■ ASSIGNMENT: From the first line through the one containing "Definition POINTER_TO_LIST_NODE : VarType", restate the listing word for word, and give no other lines.

■ THE INPUT:

(* ===== verification/Analysis.v ===== *)
(** * Types of expressions

    [ASTAnalyzer::infer_expression_type], [evaluate_constant_expression] and
    [get_variable_type] (src/analysis/az_impl/ASTAnalyzer.cpp).  The tables the analyzer's
    traversal fills, the types of the variables of the current function and the types
    functions return, are variables of the section. *)

From S2P Require Import Prelude Words CallFrame Ast.
Local Open Scope Z_scope.

(** ** [VarType] (src/DataTypes.h), an [int64_t] of flags *)

Definition VT_STRING : VarType := 4.
Definition VT_ANY : VarType := 8.
Definition VT_LIST : VarType := 512.
Definition VT_TABLE : VarType := 1024.
Definition VT_CONST : VarType := 8192.
Definition pointer_to (t : VarType) : VarType := Z.lor VT_POINTER_TO t.
Definition list_of (t : VarType) : VarType := pointer_to (Z.lor VT_LIST t).
Definition POINTER_TO_INT_LIST : VarType := list_of VT_INTEGER.
Definition POINTER_TO_FLOAT_LIST : VarType := list_of VT_FLOAT.
Definition POINTER_TO_STRING_LIST : VarType := list_of VT_STRING.
Definition POINTER_TO_ANY_LIST : VarType := list_of VT_ANY.
Definition CONST_POINTER_TO_INT_LIST : VarType := Z.lor VT_CONST POINTER_TO_INT_LIST.
Definition CONST_POINTER_TO_FLOAT_LIST : VarType := Z.lor VT_CONST POINTER_TO_FLOAT_LIST.
Definition CONST_POINTER_TO_STRING_LIST : VarType := Z.lor VT_CONST POINTER_TO_STRING_LIST.
Definition CONST_POINTER_TO_ANY_LIST : VarType := Z.lor VT_CONST POINTER_TO_ANY_LIST.
Definition POINTER_TO_STRING : VarType := pointer_to VT_STRING.
Definition POINTER_TO_TABLE : VarType := pointer_to VT_TABLE.
Definition POINTER_TO_FLOAT : VarType := pointer_to VT_FLOAT.
Definition POINTER_TO_INT : VarType := pointer_to VT_INTEGER.
Definition POINTER_TO_LIST_NODE : VarType := pointer_to VT_LIST.

Definition is_const_list_type (t : VarType) : bool :=
  negb (Z.land t VT_CONST =? 0) && negb (Z.land t VT_LIST =? 0).

Definition one_of (t : VarType) (l : list VarType) : bool := existsb (Z.eqb t) l.

(** [FunctionMetrics] (src/DataTypes.h), without a member nothing uses. *)
Record FunctionMetrics : Type := mkMetrics {
  metrics_variable_types : gmap string VarType;
  metrics_parameter_types : gmap string VarType;
  num_variables : Z;
  accesses_globals : bool;
  max_live_variables : Z;
  num_parameters : Z;
  num_float_variables : Z;
  num_runtime_calls : Z;
  num_local_function_calls : Z;
  num_local_routine_calls : Z;
  has_vector_allocations : bool;
  parameter_indices : gmap string Z
}.

Definition FunctionMetrics_new : FunctionMetrics := mkMetrics ∅ ∅ 0 false 0 0 0 0 0 0 false ∅.

(** A variable gets a type; there is one more variable. *)
Definition note_type (name : string) (t : VarType) (m : FunctionMetrics) : FunctionMetrics :=
  mkMetrics (<[name := t]> (metrics_variable_types m)) (metrics_parameter_types m) (num_variables m)
    (accesses_globals m) (max_live_variables m) (num_parameters m) (num_float_variables m)
    (num_runtime_calls m) (num_local_function_calls m) (num_local_routine_calls m)
    (has_vector_allocations m) (parameter_indices m).
Definition count_variable (m : FunctionMetrics) : FunctionMetrics :=
  mkMetrics (metrics_variable_types m) (metrics_parameter_types m) (num_variables m + 1)
    (accesses_globals m) (max_live_variables m) (num_parameters m) (num_float_variables m)
    (num_runtime_calls m) (num_local_function_calls m) (num_local_routine_calls m)
    (has_vector_allocations m) (parameter_indices m).
Definition set_max_live (n : Z) (m : FunctionMetrics) : FunctionMetrics :=
  mkMetrics (metrics_variable_types m) (metrics_parameter_types m) (num_variables m)
    (accesses_globals m) n (num_parameters m) (num_float_variables m)
    (num_runtime_calls m) (num_local_function_calls m) (num_local_routine_calls m)
    (has_vector_allocations m) (parameter_indices m).

Section analyzer.
Context (variable_types function_return_types : gmap string VarType).

(** [get_variable_type(current_function_scope_, name)] *)
Definition variable_type (name : string) : VarType :=
  default VT_UNKNOWN (variable_types !! name).

(** The types of the built-in functions that are known by name. *)
Definition builtin_type (name : string) : option VarType :=
  let named := String.eqb name in
  if named "REVERSE" || named "APND" || named "FILTER" then Some POINTER_TO_ANY_LIST
  else if named "LIST" || named "COPYLIST" || named "DEEPCOPYLIST" || named "FIND" then Some POINTER_TO_ANY_LIST
  else if named "SPLIT" then Some POINTER_TO_STRING_LIST
  else if named "JOIN" then Some POINTER_TO_STRING
  else if named "AS_INT" then Some VT_INTEGER
  else if named "AS_FLOAT" then Some VT_FLOAT
  else if named "AS_STRING" then Some POINTER_TO_STRING
  else if named "AS_LIST" then Some POINTER_TO_ANY_LIST
  else None.

(** The type of a list whose elements agree on the type [first], when [all_match]. *)
Definition list_type (is_manifest all_match : bool) (first : VarType) : VarType :=
  let t := if all_match && (first =? VT_FLOAT) then POINTER_TO_FLOAT_LIST
           else if all_match && (first =? VT_INTEGER) then POINTER_TO_INT_LIST
           else if all_match && (first =? POINTER_TO_STRING) then POINTER_TO_STRING_LIST
           else POINTER_TO_ANY_LIST in
  if is_manifest then Z.lor VT_CONST t else t.

Definition unary_type (op : UnaryOperator) (operand : VarType) : VarType :=
  match op with
  | FloatConvert => VT_FLOAT
  | AddressOf =>
      if operand =? VT_FLOAT then POINTER_TO_FLOAT
      else if operand =? VT_INTEGER then POINTER_TO_INT else VT_UNKNOWN
  | Indirection =>
      if operand =? POINTER_TO_FLOAT then VT_FLOAT
      else if operand =? POINTER_TO_INT then VT_INTEGER
      else if operand =? POINTER_TO_FLOAT_VEC then VT_FLOAT else VT_UNKNOWN
  | TailOfNonDestructive => POINTER_TO_LIST_NODE
  | HeadOf =>
      if one_of operand [POINTER_TO_INT_LIST; POINTER_TO_LIST_NODE] then VT_INTEGER
      else if operand =? POINTER_TO_FLOAT_LIST then VT_FLOAT
      else if operand =? POINTER_TO_ANY_LIST then VT_ANY else VT_UNKNOWN
  | TailOf =>
      if one_of operand [POINTER_TO_INT_LIST; POINTER_TO_FLOAT_LIST; POINTER_TO_ANY_LIST]
      then operand else VT_UNKNOWN
  | LengthOf =>
      if one_of operand [POINTER_TO_INT_VEC; POINTER_TO_FLOAT_VEC; POINTER_TO_STRING;
           POINTER_TO_TABLE; POINTER_TO_INT_LIST; POINTER_TO_FLOAT_LIST; POINTER_TO_ANY_LIST]
      then VT_INTEGER else VT_UNKNOWN
  | _ => VT_UNKNOWN
  end.

Fixpoint infer_expression_type (expr : Expression) : VarType :=
  match expr with
  | NumberLiteral (Float _) => VT_FLOAT
  | NumberLiteral (Integer _) => VT_INTEGER
  | StringLiteral _ => POINTER_TO_STRING
  | VariableAccess name _ => variable_type name
  | FunctionCall (VariableAccess name _) args =>
      if String.eqb name "CONCAT" then
        match args with
        | [a; b] =>
            let t := infer_expression_type a in
            if t =? infer_expression_type b then t else POINTER_TO_ANY_LIST
        | _ => POINTER_TO_ANY_LIST
        end
      else match builtin_type name with
           | Some t => t
           | None => default VT_UNKNOWN (function_return_types !! name)
           end
  | BinaryOp _ l r =>
      if (infer_expression_type l =? VT_FLOAT) || (infer_expression_type r =? VT_FLOAT)
      then VT_FLOAT else VT_UNKNOWN
  | UnaryOp op a => unary_type op (infer_expression_type a)
  | BitfieldAccessExpression _ _ _ => VT_INTEGER
  | VecAllocationExpression _ _ => POINTER_TO_INT_VEC
  | FVecAllocationExpression _ _ => POINTER_TO_FLOAT_VEC
  | TableExpression _ is_float => if is_float then POINTER_TO_FLOAT_VEC else POINTER_TO_INT_VEC
  | StringAllocationExpression _ => POINTER_TO_STRING
  | ListExpression [] is_manifest =>
      if is_manifest then CONST_POINTER_TO_ANY_LIST else POINTER_TO_ANY_LIST
  | ListExpression (e :: l) is_manifest =>
      let first := infer_expression_type e in
      list_type is_manifest (forallb (fun e => infer_expression_type e =? first) l) first
  | VecInitializerExpression [] => POINTER_TO_INT_VEC
  | VecInitializerExpression (e :: l) =>
      let first := infer_expression_type e in
      if forallb (fun e => infer_expression_type e =? first) l then
        if first =? VT_FLOAT then POINTER_TO_FLOAT_VEC else POINTER_TO_INT_VEC
      else VT_UNKNOWN
  | _ => VT_UNKNOWN
  end.
End analyzer.

(** Only [|] and [LOGOR] are evaluated. *)
Fixpoint evaluate_constant_expression (expr : Expression) : option Z :=
  match expr with
  | NumberLiteral (Integer n) => Some n
  | BinaryOp op l r =>
      match evaluate_constant_expression l, evaluate_constant_expression r with
      | Some a, Some b =>
          match op with
          | BitwiseOr => Some (s64 (Z.lor (u64 a) (u64 b)))
          | LogicalOr => Some (if negb (a =? 0) || negb (b =? 0) then -1 else 0)
          | _ => None
          end
      | _, _ => None
      end
  | _ => None
  end.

■ ANSWER TO THE PROBLEM:
(* ===== verification/Analysis.v ===== *)
(** * Types of expressions

    [ASTAnalyzer::infer_expression_type], [evaluate_constant_expression] and
    [get_variable_type] (src/analysis/az_impl/ASTAnalyzer.cpp).  The tables the analyzer's
    traversal fills, the types of the variables of the current function and the types
    functions return, are variables of the section. *)

From S2P Require Import Prelude Words CallFrame Ast.
Local Open Scope Z_scope.

(** ** [VarType] (src/DataTypes.h), an [int64_t] of flags *)

Definition VT_STRING : VarType := 4.
Definition VT_ANY : VarType := 8.
Definition VT_LIST : VarType := 512.
Definition VT_TABLE : VarType := 1024.
Definition VT_CONST : VarType := 8192.
Definition pointer_to (t : VarType) : VarType := Z.lor VT_POINTER_TO t.
Definition list_of (t : VarType) : VarType := pointer_to (Z.lor VT_LIST t).
Definition POINTER_TO_INT_LIST : VarType := list_of VT_INTEGER.
Definition POINTER_TO_FLOAT_LIST : VarType := list_of VT_FLOAT.
Definition POINTER_TO_STRING_LIST : VarType := list_of VT_STRING.
Definition POINTER_TO_ANY_LIST : VarType := list_of VT_ANY.
Definition CONST_POINTER_TO_INT_LIST : VarType := Z.lor VT_CONST POINTER_TO_INT_LIST.
Definition CONST_POINTER_TO_FLOAT_LIST : VarType := Z.lor VT_CONST POINTER_TO_FLOAT_LIST.
Definition CONST_POINTER_TO_STRING_LIST : VarType := Z.lor VT_CONST POINTER_TO_STRING_LIST.
Definition CONST_POINTER_TO_ANY_LIST : VarType := Z.lor VT_CONST POINTER_TO_ANY_LIST.
Definition POINTER_TO_STRING : VarType := pointer_to VT_STRING.
Definition POINTER_TO_TABLE : VarType := pointer_to VT_TABLE.
Definition POINTER_TO_FLOAT : VarType := pointer_to VT_FLOAT.
Definition POINTER_TO_INT : VarType := pointer_to VT_INTEGER.
Definition POINTER_TO_LIST_NODE : VarType := pointer_to VT_LIST.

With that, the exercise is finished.